Today the web is quivering with the news

that a gentle man has died, a musician,

a sardar who after decades of teaching

opened a music shop where you could find him

on a slow afternoon sipping tea, surrounded

by instruments, each an obedient disciple,

 

although, a gentle ustad, he no more needed

                                                            disciples

than the late afternoon mountains read the news.

You could find him often, smiling, surrounded

by mountains, enchanted by amateur musicians.

Instruments came from time to time to find him.

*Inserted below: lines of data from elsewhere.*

(* ===== verification/Rtmp.v ===== *)
(** * The RTMP scheduler ([ez-ffmpeg/src/rtmp]: [rtmp_scheduler.rs], [gop.rs]).

    It joins publishers and watchers of streams: it keeps the clients in a slab,
    forwards the media of a stream to its watchers, and caches the latest groups of
    pictures for those who come later.  The protocol itself is the crate [rml_rtmp],
    an interface here; a method on [&mut self] returns the new session, also when it
    fails.  The key that the slab gives to a new client and the order in which a
    [HashSet] is visited are arguments. *)

From stdpp Require Import base list option strings gmap.
From Stdlib Require Import ZArith Lia.
From S2P Require Import Prelude.

Local Open Scope Z_scope.

(** ** [rml_rtmp] *)

(** The events that the scheduler reads; the others are only logged. *)
Inductive SessionEvent (Metadata : Type) :=
  | ConnectionRequested (request_id : Z) (app_name : string)
  | PublishStreamRequested (request_id : Z) (app_name stream_key : string)
  | PublishStreamFinished (app_name stream_key : string)
  | PlayStreamRequested (request_id : Z) (app_name stream_key : string) (stream_id : Z)
  | StreamMetadataChanged (app_name stream_key : string) (metadata : Metadata)
  | AudioDataReceived (app_name stream_key : string) (data : list Z) (timestamp : Z)
  | VideoDataReceived (app_name stream_key : string) (data : list Z) (timestamp : Z)
  | OtherEvent.

Inductive SessionResult (Packet Metadata : Type) :=
  | OutboundResponse (packet : Packet)
  | RaisedEvent (event : SessionEvent Metadata)
  | UnhandleableMessageReceived.

Arguments ConnectionRequested {Metadata}.
Arguments PublishStreamRequested {Metadata}.
Arguments PublishStreamFinished {Metadata}.
Arguments PlayStreamRequested {Metadata}.
Arguments StreamMetadataChanged {Metadata}.
Arguments AudioDataReceived {Metadata}.
Arguments VideoDataReceived {Metadata}.
Arguments OtherEvent {Metadata}.
Arguments OutboundResponse {Packet Metadata}.
Arguments RaisedEvent {Packet Metadata}.
Arguments UnhandleableMessageReceived {Packet Metadata}.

He did not fret.  Improvisation and teaching

 

and a cup of tea.  He did not mind teaching

those who had no desire to be disciples.

The instruments on the other hand, they would

                                                find him

sometimes on his scooter or reading the news

and wait patiently.  He was their musician

of choice, and when he played, joy surrounded

 

him.  He lived like that, teaching, surrounded

by mountains, by music.  He loved teaching

us.  A gentle ustad he was our musician,

although we were never his disciples

although just now startled by reading the news

that never again will we find him

 

in his shop we realize that each of us can find him

if we listen carefully—there, surrounded

by mountains—there, you can read the good news

that a gentle ustad will always be teaching

us that love is the only way to be a disciple—

listen—the mountains are welcoming their

                                                musician

 

home.  For us he was always a musician.

There was no question—you would find him

within easy reach of music—a disciple

of love he gently, persistently, surrounded

himself with mountains, music, and teaching—

today the web is quivering with the news.

 

For him music was always the good news

that somebody needs teaching.  Now we find him

surrounded by mountains, a willing disciple.

 

                        — for Ajit Singh

Sunrise, Pauri

 

Sunrise over Pauri—the blueblack ridges

spread like the lines

 

of a ghazal

like inscriptions

 

on god’s palm—

and the sun

 

rising like a reader

eager for exegesis—

 

or the mountains

are the left hand

 

of the jazz piano

the sun

 

the right hand

nimble—playing the raga

 

the blues

of today—

 

farfetched you think drinking your morning

                        tea—

the mountains

 

of dream

dissolve into the day

 

like sugar

dissolving in tea—

 

Pauri

*** 

John Copley Alter was born in Landour in August 1947 and studied and taught at the Woodstock School. Currently, he is retired and lives with his wife in Shanghai.